■ What needs to be done ■
Your answer must hold only the lines below from the line containing "to_u8 backend = Z.max 9 c)." through the line containing "replace (Z.min _", each reproduced exactly.

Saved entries
*** Block opens ***

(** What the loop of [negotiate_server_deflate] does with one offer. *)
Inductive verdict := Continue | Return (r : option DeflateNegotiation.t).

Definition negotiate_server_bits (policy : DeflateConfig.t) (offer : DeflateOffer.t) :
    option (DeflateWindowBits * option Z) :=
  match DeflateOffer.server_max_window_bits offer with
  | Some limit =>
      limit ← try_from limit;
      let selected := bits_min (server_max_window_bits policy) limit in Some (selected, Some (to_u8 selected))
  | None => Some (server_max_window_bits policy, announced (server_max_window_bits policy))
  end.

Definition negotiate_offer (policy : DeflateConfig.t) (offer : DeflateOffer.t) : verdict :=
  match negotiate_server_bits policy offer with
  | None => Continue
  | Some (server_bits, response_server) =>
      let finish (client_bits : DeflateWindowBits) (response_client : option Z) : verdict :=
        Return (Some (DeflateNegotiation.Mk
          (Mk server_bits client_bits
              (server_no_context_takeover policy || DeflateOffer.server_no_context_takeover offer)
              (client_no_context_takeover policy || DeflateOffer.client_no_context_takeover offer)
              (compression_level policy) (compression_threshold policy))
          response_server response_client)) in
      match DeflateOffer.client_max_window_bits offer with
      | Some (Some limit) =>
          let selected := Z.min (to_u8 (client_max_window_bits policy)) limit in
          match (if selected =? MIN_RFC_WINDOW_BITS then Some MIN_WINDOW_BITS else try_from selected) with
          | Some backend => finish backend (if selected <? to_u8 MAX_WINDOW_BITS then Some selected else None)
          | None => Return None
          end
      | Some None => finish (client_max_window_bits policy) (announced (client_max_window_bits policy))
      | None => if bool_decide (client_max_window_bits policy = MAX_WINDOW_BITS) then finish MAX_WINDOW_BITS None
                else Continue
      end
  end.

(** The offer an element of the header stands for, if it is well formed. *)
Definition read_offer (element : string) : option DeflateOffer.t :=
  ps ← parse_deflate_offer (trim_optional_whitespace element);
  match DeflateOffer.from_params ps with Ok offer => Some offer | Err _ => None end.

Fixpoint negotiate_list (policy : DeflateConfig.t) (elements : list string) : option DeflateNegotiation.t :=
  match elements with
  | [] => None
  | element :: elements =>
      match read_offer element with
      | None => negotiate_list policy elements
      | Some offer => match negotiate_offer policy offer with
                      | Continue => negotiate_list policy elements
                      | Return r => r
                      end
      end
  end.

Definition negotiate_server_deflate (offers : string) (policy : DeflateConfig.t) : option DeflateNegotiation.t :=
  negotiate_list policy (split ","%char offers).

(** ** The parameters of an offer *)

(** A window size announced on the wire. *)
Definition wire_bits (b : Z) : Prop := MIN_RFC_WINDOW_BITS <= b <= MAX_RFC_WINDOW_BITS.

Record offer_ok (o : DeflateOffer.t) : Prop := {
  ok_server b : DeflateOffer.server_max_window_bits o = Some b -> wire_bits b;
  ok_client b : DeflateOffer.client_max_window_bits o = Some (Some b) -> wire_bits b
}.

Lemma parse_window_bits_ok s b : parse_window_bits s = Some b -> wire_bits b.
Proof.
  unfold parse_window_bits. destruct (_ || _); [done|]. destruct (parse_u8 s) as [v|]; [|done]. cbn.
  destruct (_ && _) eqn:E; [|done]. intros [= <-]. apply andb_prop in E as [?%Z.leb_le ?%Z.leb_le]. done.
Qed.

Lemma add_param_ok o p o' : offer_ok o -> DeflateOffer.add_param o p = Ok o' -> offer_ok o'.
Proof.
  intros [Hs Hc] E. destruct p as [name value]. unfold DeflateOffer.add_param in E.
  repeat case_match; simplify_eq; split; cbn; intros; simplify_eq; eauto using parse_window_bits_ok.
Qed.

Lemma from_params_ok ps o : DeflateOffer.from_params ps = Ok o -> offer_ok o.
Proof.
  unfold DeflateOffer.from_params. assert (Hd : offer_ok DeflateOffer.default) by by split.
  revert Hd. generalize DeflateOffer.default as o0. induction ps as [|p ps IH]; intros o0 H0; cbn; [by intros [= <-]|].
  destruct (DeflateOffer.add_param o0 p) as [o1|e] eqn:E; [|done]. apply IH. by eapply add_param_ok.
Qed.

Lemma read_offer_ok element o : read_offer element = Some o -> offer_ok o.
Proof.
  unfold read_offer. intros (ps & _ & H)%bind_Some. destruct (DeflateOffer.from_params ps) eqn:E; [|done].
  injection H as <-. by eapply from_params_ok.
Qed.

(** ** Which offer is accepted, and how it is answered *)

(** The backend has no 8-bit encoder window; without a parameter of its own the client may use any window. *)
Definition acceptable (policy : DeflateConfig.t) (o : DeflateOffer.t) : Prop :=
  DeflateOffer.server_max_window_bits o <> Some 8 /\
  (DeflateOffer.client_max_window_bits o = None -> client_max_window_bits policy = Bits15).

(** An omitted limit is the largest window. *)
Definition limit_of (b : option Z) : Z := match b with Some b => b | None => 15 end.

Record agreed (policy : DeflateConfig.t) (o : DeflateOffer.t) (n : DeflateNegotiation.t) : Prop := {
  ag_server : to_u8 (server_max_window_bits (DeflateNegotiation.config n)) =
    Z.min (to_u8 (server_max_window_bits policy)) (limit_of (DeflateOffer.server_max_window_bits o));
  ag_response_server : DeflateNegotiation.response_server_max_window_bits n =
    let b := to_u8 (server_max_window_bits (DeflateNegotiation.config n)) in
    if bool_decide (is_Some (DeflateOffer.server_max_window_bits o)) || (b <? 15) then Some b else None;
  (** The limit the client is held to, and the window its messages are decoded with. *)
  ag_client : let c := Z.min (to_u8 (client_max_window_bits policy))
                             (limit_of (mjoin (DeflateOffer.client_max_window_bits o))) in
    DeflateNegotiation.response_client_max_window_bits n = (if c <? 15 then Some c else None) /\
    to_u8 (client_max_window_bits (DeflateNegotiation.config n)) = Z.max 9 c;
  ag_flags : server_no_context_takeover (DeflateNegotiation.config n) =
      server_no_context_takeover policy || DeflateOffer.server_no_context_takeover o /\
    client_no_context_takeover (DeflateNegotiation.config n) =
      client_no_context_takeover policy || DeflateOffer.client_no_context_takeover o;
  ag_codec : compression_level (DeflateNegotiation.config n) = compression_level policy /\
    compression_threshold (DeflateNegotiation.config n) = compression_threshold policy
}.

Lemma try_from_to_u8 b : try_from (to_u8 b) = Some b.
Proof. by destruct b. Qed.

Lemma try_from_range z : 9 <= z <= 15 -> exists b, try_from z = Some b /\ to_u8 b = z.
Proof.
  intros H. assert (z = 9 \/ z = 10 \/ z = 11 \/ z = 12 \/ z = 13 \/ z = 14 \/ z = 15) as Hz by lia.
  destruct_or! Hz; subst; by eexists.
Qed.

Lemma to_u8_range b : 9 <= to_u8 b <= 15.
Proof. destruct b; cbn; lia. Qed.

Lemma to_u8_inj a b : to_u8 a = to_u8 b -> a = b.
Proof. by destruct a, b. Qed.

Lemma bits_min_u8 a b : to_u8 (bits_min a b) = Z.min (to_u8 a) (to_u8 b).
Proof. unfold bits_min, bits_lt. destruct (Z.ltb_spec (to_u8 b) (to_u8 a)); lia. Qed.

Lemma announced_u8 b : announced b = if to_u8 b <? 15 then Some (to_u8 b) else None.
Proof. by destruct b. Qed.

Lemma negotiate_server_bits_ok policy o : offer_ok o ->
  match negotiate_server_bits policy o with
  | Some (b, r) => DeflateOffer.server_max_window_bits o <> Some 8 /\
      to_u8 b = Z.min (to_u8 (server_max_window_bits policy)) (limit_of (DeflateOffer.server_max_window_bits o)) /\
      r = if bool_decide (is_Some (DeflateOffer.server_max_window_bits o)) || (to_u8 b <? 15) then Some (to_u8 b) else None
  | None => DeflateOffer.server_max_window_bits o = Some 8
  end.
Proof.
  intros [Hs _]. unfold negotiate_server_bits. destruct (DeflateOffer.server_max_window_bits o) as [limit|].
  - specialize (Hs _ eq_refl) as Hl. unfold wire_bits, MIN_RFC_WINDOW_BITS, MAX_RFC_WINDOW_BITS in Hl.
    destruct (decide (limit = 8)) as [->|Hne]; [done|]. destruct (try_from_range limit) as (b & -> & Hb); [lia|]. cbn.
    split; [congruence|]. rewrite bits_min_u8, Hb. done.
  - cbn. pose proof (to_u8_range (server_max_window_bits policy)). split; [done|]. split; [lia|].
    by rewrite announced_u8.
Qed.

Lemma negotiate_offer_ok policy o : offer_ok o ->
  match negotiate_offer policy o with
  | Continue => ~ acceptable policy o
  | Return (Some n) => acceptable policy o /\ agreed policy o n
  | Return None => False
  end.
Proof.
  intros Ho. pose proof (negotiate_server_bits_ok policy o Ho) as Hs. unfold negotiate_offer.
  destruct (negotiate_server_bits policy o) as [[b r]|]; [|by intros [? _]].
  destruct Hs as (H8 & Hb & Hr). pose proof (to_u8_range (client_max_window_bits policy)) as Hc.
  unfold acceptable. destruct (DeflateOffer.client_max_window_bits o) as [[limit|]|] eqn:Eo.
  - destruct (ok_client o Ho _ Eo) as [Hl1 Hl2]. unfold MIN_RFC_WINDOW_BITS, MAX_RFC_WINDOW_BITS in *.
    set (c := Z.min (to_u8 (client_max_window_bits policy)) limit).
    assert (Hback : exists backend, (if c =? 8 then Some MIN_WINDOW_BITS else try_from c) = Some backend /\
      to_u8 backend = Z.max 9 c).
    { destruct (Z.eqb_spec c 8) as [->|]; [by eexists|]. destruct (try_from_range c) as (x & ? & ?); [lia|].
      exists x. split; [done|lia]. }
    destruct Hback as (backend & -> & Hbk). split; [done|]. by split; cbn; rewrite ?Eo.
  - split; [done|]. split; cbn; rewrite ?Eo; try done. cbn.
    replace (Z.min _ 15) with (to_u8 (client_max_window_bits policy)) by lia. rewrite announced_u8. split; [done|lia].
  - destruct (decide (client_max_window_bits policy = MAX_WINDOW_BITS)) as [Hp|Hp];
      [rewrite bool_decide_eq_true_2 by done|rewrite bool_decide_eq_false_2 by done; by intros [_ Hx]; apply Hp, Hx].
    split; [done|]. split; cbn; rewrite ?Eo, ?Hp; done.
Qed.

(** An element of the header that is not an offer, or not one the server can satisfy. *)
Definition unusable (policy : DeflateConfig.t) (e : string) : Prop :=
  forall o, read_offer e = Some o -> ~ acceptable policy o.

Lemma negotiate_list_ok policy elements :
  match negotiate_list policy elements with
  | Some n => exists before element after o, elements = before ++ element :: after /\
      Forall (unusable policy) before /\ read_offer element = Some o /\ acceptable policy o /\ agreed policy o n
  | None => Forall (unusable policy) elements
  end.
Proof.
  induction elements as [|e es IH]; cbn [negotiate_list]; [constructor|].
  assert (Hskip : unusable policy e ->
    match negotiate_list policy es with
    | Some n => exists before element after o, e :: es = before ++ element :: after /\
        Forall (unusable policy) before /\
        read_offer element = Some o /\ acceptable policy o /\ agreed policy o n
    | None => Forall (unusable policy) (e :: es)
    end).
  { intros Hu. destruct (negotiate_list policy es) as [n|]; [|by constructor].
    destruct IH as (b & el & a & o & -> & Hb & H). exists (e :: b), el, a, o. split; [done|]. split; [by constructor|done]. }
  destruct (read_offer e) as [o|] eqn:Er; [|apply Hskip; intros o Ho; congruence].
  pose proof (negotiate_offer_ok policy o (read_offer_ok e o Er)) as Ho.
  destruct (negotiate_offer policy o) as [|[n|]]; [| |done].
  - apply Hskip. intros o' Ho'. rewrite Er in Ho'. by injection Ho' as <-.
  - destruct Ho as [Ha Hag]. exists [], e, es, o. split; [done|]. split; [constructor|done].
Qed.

*** Block closes ***

■ Expected answer ■
      to_u8 backend = Z.max 9 c).
    { destruct (Z.eqb_spec c 8) as [->|]; [by eexists|]. destruct (try_from_range c) as (x & ? & ?); [lia|].
      exists x. split; [done|lia]. }
    destruct Hback as (backend & -> & Hbk). split; [done|]. by split; cbn; rewrite ?Eo.
  - split; [done|]. split; cbn; rewrite ?Eo; try done. cbn.
    replace (Z.min _ 15) with (to_u8 (client_max_window_bits policy)) by lia. rewrite announced_u8. split; [done|lia].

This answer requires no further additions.